[Task description]
If a line in the records below holds the word "every", copy it.

Dataset excerpts
■ ■ ■ ■ ■

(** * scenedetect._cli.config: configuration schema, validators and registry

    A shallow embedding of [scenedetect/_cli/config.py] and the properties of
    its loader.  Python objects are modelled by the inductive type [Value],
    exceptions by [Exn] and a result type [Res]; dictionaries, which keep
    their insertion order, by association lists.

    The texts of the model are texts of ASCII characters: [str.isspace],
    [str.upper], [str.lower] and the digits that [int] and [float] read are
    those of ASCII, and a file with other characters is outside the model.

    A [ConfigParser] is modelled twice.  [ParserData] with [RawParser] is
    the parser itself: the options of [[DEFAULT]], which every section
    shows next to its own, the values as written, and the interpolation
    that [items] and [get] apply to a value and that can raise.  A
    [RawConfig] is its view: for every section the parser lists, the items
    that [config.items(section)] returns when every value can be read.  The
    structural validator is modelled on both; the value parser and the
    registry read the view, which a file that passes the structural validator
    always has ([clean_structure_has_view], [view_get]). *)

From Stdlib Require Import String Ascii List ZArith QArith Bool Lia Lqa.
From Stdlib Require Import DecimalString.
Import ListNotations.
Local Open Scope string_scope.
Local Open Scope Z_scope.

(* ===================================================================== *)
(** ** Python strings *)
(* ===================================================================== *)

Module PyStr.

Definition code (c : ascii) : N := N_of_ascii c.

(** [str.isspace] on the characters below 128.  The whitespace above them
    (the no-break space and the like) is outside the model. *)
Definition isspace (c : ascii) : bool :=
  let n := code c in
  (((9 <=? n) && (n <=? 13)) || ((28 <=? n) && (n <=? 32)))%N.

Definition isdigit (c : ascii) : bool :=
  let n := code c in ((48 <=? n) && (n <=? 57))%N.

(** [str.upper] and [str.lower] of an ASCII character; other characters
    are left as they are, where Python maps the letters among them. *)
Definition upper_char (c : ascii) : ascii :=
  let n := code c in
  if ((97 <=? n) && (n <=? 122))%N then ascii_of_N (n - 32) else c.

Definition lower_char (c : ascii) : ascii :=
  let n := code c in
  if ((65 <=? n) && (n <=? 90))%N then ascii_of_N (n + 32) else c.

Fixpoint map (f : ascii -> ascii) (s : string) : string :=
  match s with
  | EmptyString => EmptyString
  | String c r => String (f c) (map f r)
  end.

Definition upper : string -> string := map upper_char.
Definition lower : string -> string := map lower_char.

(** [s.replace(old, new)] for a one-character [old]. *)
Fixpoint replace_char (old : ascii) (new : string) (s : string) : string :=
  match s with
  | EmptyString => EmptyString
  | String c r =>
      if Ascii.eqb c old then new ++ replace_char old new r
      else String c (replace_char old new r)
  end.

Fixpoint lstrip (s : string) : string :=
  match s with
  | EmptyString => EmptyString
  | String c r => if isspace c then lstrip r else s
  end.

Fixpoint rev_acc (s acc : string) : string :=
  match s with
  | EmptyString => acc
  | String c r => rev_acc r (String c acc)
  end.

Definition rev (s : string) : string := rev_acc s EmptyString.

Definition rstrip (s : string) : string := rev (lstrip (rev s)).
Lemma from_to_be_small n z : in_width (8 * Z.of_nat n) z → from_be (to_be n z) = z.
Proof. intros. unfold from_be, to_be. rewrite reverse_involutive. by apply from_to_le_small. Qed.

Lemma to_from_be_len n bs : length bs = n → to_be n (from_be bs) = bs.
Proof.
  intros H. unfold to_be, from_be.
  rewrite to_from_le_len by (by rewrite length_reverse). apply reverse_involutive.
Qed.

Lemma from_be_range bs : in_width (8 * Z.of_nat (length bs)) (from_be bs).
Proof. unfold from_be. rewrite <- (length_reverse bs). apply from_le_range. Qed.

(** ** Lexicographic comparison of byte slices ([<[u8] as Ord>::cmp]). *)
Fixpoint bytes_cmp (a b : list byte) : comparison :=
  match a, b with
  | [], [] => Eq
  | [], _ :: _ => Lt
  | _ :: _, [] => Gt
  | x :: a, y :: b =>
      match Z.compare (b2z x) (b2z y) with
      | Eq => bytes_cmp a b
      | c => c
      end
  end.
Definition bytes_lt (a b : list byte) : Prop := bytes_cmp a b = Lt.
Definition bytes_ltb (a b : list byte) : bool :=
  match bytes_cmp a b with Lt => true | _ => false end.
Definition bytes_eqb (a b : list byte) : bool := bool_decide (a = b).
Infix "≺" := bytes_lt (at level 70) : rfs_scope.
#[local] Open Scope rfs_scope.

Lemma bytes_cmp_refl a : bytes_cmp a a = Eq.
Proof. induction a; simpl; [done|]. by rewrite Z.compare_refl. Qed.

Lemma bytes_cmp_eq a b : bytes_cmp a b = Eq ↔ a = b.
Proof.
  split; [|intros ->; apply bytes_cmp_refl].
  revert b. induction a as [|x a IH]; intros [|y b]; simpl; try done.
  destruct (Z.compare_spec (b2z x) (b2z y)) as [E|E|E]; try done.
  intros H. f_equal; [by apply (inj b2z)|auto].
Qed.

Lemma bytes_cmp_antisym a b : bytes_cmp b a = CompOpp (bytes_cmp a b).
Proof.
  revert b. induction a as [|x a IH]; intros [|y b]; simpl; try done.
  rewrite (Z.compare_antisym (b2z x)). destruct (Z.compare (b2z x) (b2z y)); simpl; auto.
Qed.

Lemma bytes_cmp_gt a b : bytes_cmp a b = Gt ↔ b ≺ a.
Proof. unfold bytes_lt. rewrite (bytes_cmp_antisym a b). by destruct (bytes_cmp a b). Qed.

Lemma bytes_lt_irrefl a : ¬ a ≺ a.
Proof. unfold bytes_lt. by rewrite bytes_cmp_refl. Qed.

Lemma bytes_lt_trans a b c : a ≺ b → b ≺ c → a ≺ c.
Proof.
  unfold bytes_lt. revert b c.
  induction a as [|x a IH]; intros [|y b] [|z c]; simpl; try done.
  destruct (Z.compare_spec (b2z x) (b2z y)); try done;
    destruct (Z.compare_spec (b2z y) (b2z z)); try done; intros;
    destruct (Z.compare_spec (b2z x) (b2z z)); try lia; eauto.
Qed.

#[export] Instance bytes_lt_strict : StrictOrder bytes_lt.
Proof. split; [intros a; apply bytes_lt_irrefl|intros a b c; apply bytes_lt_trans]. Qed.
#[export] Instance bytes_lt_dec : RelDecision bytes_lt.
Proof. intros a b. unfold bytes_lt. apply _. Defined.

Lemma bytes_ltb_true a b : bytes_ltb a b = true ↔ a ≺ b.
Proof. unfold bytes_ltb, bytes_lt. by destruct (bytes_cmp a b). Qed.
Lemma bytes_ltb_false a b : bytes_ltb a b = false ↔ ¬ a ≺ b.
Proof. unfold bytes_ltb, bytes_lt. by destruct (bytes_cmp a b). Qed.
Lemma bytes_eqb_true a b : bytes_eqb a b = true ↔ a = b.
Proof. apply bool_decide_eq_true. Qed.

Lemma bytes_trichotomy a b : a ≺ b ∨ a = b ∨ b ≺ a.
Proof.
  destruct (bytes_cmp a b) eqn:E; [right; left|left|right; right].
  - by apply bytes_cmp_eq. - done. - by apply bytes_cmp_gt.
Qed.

■ ■ ■ ■ ■

[Output of the task]
    the parser itself: the options of [[DEFAULT]], which every section
    [RawConfig] is its view: for every section the parser lists, the items
    that [config.items(section)] returns when every value can be read.  The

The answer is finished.